> EXERCISE PROMPT
Can you restate the lines of the entries below, word for word, from the first one through the line that includes "From stdpp Require Import gmap."?

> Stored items
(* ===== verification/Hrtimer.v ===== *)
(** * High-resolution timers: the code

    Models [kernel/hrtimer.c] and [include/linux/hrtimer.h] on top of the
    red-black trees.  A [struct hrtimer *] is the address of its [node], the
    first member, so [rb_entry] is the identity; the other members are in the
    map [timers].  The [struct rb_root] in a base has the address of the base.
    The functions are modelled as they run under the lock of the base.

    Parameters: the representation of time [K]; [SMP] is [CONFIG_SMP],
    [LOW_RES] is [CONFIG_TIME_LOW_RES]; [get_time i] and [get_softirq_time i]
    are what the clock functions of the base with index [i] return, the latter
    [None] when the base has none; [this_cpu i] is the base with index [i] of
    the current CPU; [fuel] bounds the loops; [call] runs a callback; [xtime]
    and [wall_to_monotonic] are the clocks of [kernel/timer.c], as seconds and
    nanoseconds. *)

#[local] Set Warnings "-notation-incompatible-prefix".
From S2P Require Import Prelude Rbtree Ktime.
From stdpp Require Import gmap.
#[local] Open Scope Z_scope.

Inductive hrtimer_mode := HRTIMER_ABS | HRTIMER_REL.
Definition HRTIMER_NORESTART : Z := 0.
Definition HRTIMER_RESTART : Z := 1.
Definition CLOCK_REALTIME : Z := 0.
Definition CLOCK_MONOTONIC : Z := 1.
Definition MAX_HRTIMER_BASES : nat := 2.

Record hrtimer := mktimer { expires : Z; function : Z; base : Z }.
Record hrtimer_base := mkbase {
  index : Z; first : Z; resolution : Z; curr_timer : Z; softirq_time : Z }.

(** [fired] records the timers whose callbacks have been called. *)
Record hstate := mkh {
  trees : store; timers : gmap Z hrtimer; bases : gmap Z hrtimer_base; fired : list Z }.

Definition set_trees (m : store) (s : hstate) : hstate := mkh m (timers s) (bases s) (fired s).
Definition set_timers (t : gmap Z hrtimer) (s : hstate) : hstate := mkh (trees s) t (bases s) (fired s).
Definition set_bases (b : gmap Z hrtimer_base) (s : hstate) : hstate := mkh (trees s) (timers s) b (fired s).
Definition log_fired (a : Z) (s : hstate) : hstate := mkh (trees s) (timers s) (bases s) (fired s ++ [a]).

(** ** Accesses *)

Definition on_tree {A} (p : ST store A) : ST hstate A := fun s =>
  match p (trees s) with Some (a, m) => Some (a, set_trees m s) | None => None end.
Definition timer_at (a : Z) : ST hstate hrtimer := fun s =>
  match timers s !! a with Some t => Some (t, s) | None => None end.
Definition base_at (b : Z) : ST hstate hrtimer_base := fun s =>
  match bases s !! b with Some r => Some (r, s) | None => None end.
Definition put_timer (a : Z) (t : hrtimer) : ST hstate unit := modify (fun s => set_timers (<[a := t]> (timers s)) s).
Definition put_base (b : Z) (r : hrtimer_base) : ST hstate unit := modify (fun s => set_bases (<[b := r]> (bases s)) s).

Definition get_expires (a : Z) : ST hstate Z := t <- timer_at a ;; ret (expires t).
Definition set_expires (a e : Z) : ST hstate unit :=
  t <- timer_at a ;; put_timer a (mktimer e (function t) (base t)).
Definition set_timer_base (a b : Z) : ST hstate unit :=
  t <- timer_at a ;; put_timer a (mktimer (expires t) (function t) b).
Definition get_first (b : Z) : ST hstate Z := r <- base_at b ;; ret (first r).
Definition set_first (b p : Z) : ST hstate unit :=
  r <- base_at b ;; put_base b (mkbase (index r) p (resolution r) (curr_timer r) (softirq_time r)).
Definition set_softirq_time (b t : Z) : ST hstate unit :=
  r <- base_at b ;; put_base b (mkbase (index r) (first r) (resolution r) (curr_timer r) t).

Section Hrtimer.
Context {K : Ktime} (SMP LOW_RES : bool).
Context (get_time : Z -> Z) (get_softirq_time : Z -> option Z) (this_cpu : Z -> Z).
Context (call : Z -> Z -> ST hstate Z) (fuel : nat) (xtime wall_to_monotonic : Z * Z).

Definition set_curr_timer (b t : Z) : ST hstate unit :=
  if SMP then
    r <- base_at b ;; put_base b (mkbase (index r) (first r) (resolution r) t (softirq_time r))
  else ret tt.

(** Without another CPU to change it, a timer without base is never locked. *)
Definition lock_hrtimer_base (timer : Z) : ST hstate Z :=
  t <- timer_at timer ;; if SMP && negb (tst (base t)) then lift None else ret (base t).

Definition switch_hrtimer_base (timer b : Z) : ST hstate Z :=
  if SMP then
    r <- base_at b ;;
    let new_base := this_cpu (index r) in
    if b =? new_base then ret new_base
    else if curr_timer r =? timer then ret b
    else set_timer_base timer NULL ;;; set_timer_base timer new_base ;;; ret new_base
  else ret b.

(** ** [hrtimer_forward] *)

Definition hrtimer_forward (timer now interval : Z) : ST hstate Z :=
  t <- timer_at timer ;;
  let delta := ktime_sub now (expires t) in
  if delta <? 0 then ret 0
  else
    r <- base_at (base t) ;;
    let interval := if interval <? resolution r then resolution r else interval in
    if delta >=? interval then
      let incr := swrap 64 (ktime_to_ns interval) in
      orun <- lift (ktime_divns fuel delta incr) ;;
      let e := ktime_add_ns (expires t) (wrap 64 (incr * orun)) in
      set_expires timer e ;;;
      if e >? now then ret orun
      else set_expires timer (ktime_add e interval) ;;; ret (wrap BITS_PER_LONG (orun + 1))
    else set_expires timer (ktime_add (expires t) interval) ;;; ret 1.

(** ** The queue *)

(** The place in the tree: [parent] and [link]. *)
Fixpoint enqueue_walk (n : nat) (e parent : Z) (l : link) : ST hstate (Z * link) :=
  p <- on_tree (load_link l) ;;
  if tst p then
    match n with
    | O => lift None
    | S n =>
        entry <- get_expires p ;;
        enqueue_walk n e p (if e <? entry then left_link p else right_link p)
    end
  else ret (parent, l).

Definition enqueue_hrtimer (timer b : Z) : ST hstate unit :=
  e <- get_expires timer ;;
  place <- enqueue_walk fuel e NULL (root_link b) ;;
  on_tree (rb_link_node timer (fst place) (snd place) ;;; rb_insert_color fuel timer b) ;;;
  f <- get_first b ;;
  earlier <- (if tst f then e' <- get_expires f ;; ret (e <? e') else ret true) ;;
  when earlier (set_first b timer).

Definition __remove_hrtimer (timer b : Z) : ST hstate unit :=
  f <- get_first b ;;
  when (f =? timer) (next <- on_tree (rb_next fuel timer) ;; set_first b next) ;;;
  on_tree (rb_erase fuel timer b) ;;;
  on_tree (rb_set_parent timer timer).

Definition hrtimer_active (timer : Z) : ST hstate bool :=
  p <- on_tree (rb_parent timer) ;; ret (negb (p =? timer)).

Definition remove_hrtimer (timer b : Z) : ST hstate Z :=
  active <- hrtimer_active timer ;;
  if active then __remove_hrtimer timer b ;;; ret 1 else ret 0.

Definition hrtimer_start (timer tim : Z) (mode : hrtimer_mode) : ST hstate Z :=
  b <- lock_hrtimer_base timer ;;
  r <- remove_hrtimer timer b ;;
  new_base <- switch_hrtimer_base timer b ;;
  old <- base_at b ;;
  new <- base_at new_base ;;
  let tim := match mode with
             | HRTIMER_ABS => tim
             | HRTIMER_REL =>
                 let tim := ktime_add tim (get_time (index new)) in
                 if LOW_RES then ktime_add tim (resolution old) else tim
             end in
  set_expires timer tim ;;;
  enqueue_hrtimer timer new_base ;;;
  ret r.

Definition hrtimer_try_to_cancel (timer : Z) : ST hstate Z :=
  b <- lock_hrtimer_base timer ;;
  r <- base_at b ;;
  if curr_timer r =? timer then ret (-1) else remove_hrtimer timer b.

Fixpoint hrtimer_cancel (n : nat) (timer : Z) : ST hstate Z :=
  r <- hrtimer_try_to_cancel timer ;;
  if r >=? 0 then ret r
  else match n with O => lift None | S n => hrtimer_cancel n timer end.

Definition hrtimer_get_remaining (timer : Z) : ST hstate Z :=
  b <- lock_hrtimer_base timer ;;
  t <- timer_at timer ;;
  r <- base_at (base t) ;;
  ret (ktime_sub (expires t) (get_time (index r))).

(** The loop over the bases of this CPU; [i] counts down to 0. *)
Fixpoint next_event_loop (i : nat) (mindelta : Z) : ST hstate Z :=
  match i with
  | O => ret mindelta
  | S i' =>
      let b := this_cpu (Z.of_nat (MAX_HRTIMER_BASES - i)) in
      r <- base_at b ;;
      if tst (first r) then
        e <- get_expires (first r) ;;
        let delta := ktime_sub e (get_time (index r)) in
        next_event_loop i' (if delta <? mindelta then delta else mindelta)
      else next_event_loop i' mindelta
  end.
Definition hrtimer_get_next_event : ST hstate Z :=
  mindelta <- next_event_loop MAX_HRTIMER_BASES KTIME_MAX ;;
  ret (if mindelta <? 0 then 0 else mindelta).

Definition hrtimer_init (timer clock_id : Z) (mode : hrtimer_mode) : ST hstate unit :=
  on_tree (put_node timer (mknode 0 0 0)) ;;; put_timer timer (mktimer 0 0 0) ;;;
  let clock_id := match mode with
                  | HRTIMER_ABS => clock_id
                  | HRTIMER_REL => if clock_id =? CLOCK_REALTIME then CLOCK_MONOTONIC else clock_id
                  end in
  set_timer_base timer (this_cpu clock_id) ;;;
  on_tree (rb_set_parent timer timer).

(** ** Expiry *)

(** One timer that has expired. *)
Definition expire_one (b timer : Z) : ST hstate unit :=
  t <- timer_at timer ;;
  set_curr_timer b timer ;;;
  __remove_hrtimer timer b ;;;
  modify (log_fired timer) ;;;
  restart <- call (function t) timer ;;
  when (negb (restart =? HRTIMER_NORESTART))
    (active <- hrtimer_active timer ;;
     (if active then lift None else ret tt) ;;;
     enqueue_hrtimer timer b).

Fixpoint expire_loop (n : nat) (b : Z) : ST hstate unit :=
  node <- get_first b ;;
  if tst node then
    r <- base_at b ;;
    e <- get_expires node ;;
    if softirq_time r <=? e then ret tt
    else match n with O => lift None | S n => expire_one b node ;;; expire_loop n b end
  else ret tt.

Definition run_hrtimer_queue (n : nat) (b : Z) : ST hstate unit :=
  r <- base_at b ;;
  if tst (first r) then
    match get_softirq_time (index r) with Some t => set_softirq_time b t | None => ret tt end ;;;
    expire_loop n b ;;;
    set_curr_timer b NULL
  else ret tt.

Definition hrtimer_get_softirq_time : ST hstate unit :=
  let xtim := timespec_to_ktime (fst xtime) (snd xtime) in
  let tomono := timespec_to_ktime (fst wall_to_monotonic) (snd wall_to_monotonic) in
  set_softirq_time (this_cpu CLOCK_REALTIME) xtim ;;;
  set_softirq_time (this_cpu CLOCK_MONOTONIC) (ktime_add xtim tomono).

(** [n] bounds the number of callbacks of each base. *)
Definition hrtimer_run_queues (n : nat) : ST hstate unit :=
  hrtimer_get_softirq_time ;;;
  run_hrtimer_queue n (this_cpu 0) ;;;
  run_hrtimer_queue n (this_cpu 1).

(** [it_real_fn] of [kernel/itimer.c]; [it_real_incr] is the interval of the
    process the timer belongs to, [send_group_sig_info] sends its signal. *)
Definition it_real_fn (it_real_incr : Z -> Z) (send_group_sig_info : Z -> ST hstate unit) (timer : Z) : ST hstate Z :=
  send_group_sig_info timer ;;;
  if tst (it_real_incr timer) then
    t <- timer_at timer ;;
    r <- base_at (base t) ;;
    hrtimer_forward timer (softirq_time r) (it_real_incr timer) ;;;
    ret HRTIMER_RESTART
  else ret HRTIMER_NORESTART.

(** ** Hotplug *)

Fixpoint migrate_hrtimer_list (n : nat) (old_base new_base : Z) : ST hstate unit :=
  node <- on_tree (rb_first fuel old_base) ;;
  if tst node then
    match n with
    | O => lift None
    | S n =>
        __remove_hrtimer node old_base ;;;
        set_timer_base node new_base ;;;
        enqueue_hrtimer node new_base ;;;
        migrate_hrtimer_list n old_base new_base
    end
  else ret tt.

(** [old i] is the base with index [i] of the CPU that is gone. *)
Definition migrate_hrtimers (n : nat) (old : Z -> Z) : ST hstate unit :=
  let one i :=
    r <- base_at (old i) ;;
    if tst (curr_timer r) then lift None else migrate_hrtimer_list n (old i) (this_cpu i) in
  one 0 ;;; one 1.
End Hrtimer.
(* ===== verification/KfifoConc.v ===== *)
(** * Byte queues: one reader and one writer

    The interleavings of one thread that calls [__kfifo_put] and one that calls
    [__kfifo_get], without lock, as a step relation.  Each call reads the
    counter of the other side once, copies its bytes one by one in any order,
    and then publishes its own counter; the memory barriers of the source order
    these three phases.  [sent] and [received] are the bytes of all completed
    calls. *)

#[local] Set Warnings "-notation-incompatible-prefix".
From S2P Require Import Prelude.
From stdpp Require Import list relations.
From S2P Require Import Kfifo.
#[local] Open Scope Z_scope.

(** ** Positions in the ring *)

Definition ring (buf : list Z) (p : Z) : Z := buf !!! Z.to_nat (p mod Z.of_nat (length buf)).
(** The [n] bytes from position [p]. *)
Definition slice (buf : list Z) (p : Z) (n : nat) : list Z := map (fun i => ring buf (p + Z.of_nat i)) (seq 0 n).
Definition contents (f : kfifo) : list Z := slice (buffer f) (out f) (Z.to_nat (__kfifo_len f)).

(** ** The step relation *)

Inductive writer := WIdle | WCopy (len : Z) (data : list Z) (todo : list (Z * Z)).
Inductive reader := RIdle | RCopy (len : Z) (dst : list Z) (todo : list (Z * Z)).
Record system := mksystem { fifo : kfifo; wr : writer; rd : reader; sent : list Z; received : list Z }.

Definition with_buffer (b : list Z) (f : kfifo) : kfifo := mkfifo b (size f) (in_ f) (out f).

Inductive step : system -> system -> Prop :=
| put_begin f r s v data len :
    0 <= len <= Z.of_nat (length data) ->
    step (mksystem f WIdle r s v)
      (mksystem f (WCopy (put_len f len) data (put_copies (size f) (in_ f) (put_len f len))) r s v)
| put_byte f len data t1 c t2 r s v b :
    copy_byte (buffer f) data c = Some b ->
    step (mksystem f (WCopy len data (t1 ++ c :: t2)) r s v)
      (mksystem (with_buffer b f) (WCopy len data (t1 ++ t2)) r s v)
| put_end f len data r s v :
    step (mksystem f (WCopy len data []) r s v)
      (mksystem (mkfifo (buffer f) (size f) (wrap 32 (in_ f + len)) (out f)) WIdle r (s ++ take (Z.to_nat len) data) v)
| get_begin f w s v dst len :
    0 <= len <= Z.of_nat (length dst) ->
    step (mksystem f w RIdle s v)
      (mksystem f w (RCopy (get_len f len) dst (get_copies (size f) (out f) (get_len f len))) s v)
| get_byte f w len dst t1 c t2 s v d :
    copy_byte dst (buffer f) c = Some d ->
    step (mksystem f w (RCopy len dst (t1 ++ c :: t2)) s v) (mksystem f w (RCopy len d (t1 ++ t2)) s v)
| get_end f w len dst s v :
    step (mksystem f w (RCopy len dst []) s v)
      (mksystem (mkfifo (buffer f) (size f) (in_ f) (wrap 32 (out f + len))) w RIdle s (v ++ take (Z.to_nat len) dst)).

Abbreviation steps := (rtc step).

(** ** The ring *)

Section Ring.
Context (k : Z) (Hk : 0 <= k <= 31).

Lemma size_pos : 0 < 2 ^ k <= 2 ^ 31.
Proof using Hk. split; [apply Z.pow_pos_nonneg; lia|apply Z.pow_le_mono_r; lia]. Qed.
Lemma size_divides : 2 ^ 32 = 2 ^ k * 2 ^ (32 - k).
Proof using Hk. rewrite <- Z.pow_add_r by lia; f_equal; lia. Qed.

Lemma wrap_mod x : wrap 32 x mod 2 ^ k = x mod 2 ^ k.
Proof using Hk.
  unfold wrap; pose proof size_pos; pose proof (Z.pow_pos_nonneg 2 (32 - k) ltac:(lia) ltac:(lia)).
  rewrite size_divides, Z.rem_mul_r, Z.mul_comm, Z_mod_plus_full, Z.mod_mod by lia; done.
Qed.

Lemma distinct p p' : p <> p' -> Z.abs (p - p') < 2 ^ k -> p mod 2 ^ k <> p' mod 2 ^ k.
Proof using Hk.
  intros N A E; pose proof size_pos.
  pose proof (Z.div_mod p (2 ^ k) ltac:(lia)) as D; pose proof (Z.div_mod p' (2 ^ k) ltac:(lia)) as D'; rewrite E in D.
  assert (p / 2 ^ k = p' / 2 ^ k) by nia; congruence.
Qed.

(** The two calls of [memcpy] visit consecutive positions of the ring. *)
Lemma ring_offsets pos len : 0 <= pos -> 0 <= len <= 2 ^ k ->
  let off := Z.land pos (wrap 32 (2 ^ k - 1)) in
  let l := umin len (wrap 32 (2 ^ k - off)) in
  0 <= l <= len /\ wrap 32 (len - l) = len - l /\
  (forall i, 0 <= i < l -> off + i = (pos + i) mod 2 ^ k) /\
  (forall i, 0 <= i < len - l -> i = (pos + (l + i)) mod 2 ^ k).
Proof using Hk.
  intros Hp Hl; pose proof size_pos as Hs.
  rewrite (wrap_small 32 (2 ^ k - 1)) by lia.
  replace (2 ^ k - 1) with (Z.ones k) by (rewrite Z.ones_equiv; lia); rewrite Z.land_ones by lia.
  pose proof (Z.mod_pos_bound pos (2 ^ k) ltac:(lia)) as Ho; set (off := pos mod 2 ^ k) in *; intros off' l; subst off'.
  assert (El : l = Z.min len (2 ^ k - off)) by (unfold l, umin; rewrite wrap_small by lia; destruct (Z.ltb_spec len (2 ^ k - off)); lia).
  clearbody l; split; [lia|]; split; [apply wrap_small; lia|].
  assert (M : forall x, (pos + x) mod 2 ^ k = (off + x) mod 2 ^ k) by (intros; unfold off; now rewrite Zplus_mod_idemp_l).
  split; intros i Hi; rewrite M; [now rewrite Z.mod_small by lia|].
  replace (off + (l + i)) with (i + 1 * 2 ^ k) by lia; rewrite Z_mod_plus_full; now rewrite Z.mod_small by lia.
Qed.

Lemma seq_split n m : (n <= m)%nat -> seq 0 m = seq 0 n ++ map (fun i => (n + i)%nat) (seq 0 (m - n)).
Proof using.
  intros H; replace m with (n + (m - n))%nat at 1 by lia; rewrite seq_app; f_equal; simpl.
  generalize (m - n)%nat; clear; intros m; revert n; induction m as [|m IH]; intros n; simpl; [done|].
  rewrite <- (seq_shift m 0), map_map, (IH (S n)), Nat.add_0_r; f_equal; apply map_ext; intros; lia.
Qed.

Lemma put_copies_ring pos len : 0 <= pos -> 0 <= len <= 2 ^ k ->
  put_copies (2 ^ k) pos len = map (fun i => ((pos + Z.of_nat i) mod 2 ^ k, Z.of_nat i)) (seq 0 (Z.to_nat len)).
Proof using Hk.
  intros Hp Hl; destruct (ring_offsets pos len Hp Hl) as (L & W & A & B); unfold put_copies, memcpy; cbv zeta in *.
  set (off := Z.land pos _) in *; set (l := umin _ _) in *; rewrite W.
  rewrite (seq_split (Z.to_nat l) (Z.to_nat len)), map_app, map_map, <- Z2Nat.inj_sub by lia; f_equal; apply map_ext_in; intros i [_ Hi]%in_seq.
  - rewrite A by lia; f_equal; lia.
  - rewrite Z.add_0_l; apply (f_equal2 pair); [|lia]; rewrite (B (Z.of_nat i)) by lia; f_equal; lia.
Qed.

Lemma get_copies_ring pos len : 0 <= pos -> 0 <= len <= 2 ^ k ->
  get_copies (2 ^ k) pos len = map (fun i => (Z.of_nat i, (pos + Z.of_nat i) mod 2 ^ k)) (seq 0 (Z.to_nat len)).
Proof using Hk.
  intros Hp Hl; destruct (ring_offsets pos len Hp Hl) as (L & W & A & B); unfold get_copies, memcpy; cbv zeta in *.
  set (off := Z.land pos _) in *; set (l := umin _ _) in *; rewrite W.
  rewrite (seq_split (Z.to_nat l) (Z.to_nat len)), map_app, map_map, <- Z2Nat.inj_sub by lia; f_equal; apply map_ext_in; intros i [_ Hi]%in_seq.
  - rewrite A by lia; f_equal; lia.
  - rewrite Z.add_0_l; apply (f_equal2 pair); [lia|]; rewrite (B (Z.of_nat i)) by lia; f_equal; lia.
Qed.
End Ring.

> TASK RESULT
(* ===== verification/Hrtimer.v ===== *)
(** * High-resolution timers: the code

    Models [kernel/hrtimer.c] and [include/linux/hrtimer.h] on top of the
    red-black trees.  A [struct hrtimer *] is the address of its [node], the
    first member, so [rb_entry] is the identity; the other members are in the
    map [timers].  The [struct rb_root] in a base has the address of the base.
    The functions are modelled as they run under the lock of the base.

    Parameters: the representation of time [K]; [SMP] is [CONFIG_SMP],
    [LOW_RES] is [CONFIG_TIME_LOW_RES]; [get_time i] and [get_softirq_time i]
    are what the clock functions of the base with index [i] return, the latter
    [None] when the base has none; [this_cpu i] is the base with index [i] of
    the current CPU; [fuel] bounds the loops; [call] runs a callback; [xtime]
    and [wall_to_monotonic] are the clocks of [kernel/timer.c], as seconds and
    nanoseconds. *)

#[local] Set Warnings "-notation-incompatible-prefix".
From S2P Require Import Prelude Rbtree Ktime.
From stdpp Require Import gmap.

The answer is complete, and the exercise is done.